One read of greetings and wishes for recovery sent to Delphinenort by various benevolent institutions which Imma Spoelmann had visited and richly subscribed to (and the wits remarked that the Grand Ducal Treasury might have taken the opportunity of offering their homage in a similar way). The public read also—and dropped the paper to exchange a significant look—of a “beautiful floral tribute,” which Prince Klaus Heinrich had sent with his card (the truth being that the Prince, so long as Miss Spoelmann kept to her bed, sent flowers not once, but daily, to Delphinenort, a fact which was not mentioned by those in the know, so as not to make too great a sensation).

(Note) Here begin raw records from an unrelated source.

(** * The games-wiki validator ([_validation/app.js]) as a shallow embedding

    The validator walks the game folders of the wiki, checks every game's
    images, its TOML metadata and its save bundles, collects the failures in
    one process-wide list and reports them at the end.  This file embeds the
    program as Rocq functions over an explicit state (the error list, the
    current game and the console) with exceptions, and proves the properties
    of the specification about it.

    Conventions.
    - A JavaScript string is a [string]; every [ascii] stands for one code
      unit, so the model covers the strings whose code units are below 256.
    - A value of a parsed TOML document is a [value].  Own data properties
      are read with [get]; no field name the validator reads is a member of
      a built-in prototype, and tables whose own keys shadow the members the
      engine calls implicitly ([toString], [valueOf]) are not modelled.
    - An error message is the string the program builds, character for
      character; an exception is kept by its kind, not by the text of the
      engine.
    - The file system, the configuration and the third-party decoders
      (image sniffing, image size, TOML parser) are the fields of [World];
      nothing is assumed of them.

    The definitions come first, in the order of the source; the properties
    follow, grouped by the statement of the specification they settle. *)

From Stdlib Require Import ZArith QArith Qround Ascii String List Permutation.
From Stdlib.Strings Require Import Byte.
From stdpp Require Import base decidable option list gmap strings pretty.

#[local] Set Warnings "-register-all".
#[local] Open Scope Z_scope.

(** ** Characters and strings *)

Module Str.

(** The code unit of a character. *)
Definition code (c : ascii) : Z := Z.of_N (N_of_ascii c).

(** [c] lies in the range [lo-hi] of a character class. *)
Definition in_range (lo hi c : ascii) : bool :=
  (code lo <=? code c) && (code c <=? code hi).

(** [s.length] *)
Definition length (s : string) : Z := Z.of_nat (String.length s).

(** The suffixes of [s], longest first: the positions a search starts at. *)
Fixpoint suffixes (s : string) : list string :=
  match s with
  | EmptyString => [EmptyString]
  | String _ t => s :: suffixes t
  end.

(** [s.lastIndexOf(c)], [-1] when [c] does not occur. *)
Fixpoint lastIndexOf (c : ascii) (s : string) : Z :=
  match s with
  | EmptyString => -1
  | String a t =>
      let r := lastIndexOf c t in
      if 0 <=? r then 1 + r
      else if Ascii.eqb a c then 0 else -1
  end.

(** The first [n] characters of [s]. *)
Fixpoint take (n : nat) (s : string) : string :=
  match n, s with
  | S k, String a t => String a (take k t)
  | _, _ => EmptyString
  end.

(** [s.substr(0, len)]: a negative length counts as zero. *)
Definition substr0 (len : Z) (s : string) : string := take (Z.to_nat len) s.

(** [s.startsWith(p)] *)
Definition startsWith (p s : string) : bool := String.prefix p s.

(** The one-character strings of [s], as [s[0]], [s[1]], ... *)
Fixpoint chars (s : string) : list string :=
  match s with
  | EmptyString => []
  | String a t => String a EmptyString :: chars t
  end.

(** [parts.join(sep)] *)
Fixpoint join (sep : string) (parts : list string) : string :=
  match parts with
  | [] => EmptyString
  | [p] => p
  | p :: rest => p +:+ sep +:+ join sep rest
  end.

(** The double quote character, as a string. *)
Definition quote : string := String "034"%char EmptyString.

End Str.

(** ** Regular expressions

    The two patterns of the validator are built from literal characters,
    character classes, concatenation, alternation and bounded repetition.
    Capture groups do not change which strings match and are not kept. *)

Module Regex.

Inductive regex : Type :=
| Chr (c : ascii)                        (* a literal character *)
| Cls (ranges : list (ascii * ascii))    (* [a-zA-Z0-9] *)
| Seq (r1 r2 : regex)                    (* r1 r2 *)
| Alt (r1 r2 : regex)                    (* r1|r2 *)
| Rep (n : nat) (r : regex).             (* r{n} *)

Definition in_class (ranges : list (ascii * ascii)) (c : ascii) : bool :=
  existsb (fun '(lo, hi) => Str.in_range lo hi c) ranges.

(** [run r s]: what is left of [s] after each way [r] matches a prefix. *)
Fixpoint run (r : regex) (s : string) : list string :=
  match r with
  | Chr c =>
      match s with
      | String a t => if Ascii.eqb a c then [t] else []
      | EmptyString => []
      end
  | Cls ranges =>
      match s with
      | String a t => if in_class ranges a then [t] else []
      | EmptyString => []
      end
  | Seq r1 r2 => run r1 s ≫= run r2
  | Alt r1 r2 => run r1 s ++ run r2 s
  | Rep n r => Nat.iter n (fun rests => rests ≫= run r) [s]
  end.

(** [r] matches at the start of [s]. *)
Definition matches_at (r : regex) (s : string) : bool :=
  match run r s with [] => false | _ :: _ => true end.

(** [s.match(r)] is not null: [r] matches somewhere in [s] (the pattern is
    not anchored). *)
Definition test (r : regex) (s : string) : bool :=
  existsb (matches_at r) (Str.suffixes s).

(** The language of [r]. *)
Inductive lang : regex -> string -> Prop :=
| lang_chr c : lang (Chr c) (String c EmptyString)
| lang_cls ranges c :
    in_class ranges c = true -> lang (Cls ranges) (String c EmptyString)
| lang_seq r1 r2 w1 w2 :
    lang r1 w1 -> lang r2 w2 -> lang (Seq r1 r2) (w1 +:+ w2)
| lang_alt_l r1 r2 w : lang r1 w -> lang (Alt r1 r2) w
| lang_alt_r r1 r2 w : lang r2 w -> lang (Alt r1 r2) w
| lang_rep_0 r : lang (Rep 0 r) EmptyString
| lang_rep_S n r w1 w2 :
    lang (Rep n r) w1 -> lang r w2 -> lang (Rep (S n) r) (w1 +:+ w2).

Definition digit : regex := Cls [("0", "9")]%char.

(** [/[0-9]{4}-((0[1-9])|(1[0-2]))-((0[1-9])|([1-2][0-9])|(3[0-1]))/] *)
Definition date_pattern : regex :=
  Seq (Rep 4 digit)
 (Seq (Chr "-")
 (Seq (Alt (Seq (Chr "0") (Cls [("1", "9")]%char))
           (Seq (Chr "1") (Cls [("0", "2")]%char)))
 (Seq (Chr "-")
      (Alt (Seq (Chr "0") (Cls [("1", "9")]%char))
      (Alt (Seq (Cls [("1", "2")]%char) (Cls [("0", "9")]%char))
           (Seq (Chr "3") (Cls [("0", "1")]%char))))))).

(** [/([a-zA-Z0-9]){16}/] *)
Definition title_id_pattern : regex :=
  Rep 16 (Cls [("a", "z"); ("A", "Z"); ("0", "9")]%char).

End Regex.
(** [Stream.Kind]: at the end of the list there is no next item; an item
    may not be larger than what is left of the list. *)
Definition StreamKind (s : Stream) : result (Kind * Z * byte * Stream) :=
  match s with
  | [] => Err EOL
  | _ =>
      let* (ksb, s') := readKind s in
      let '(kind, size, byteval) := ksb in
      if Z.of_nat (length s') <? size then Err ErrElemTooLarge
      else Ok (kind, size, byteval, s')
  end.

(** [Stream.Bytes] *)
Definition Bytes (s : Stream) : result (list byte * Stream) :=
  let* (ksb, s') := StreamKind s in
  let '(kind, size, byteval) := ksb in
  match kind with
  | Byte => Ok ([byteval], s')
  | String =>
      let* (b, s'') := readFull size s' in
      match b with
      | [b0] => if byte_to_Z b0 <? 128 then Err ErrCanonSize
                else Ok (b, s'')
      | _ => Ok (b, s'')
      end
  | List => Err ErrExpectedString
  end.

(** [Stream.uint] at [maxbits = 64], behind [decodeUint]. *)
Definition decodeUint (s : Stream) : result (Z * Stream) :=
  let* (ksb, s') := StreamKind s in
  let '(kind, size, byteval) := ksb in
  match kind with
  | Byte =>
      if byte_to_Z byteval =? 0 then Err ErrCanonInt
      else Ok (byte_to_Z byteval, s')
  | String =>
      if 64 / 8 <? size then Err ErrUintOverflow
      else
        match readUint size s' with
        | Err ErrCanonSize => Err ErrCanonInt
        | Err e => Err e
        | Ok (v, s'') =>
            if (0 <? size) && (v <? 128) then Err ErrCanonSize
            else Ok (v, s'')
        end
  | List => Err ErrExpectedString
  end.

The public read further that the popular young patient had left her bed for the first time, and finally the news came that she was soon to go out for the first time. But this going out, which took place on a sunny autumn morning, eight days after the patient had been taken ill, was calculated to give rise to such an expression of feeling on the part of the population as people of stern self-possession labelled immoderate. For round the Spoelmanns' huge olive-varnished, red-cushioned motor, which, with a pale young chauffeur of an Anglo-Saxon type on the box, waited in front of the main door at Delphinenort, a big crowd had gathered; and whenMiss Spoelmann and Countess Löwenjoul, followed by a lackey with a rug, came out, cheers broke out, hats and handkerchiefs were waved, until the motor had forced a way through the crowd and had left the demonstrators behind in a cloud of vapour. It must be confessed that these consisted of those rather doubtful elements who usually collect on such occasions: half-grown youths, a few women with market-baskets, one or two schoolboys, gapers, loafers, and out-of-works of various descriptions.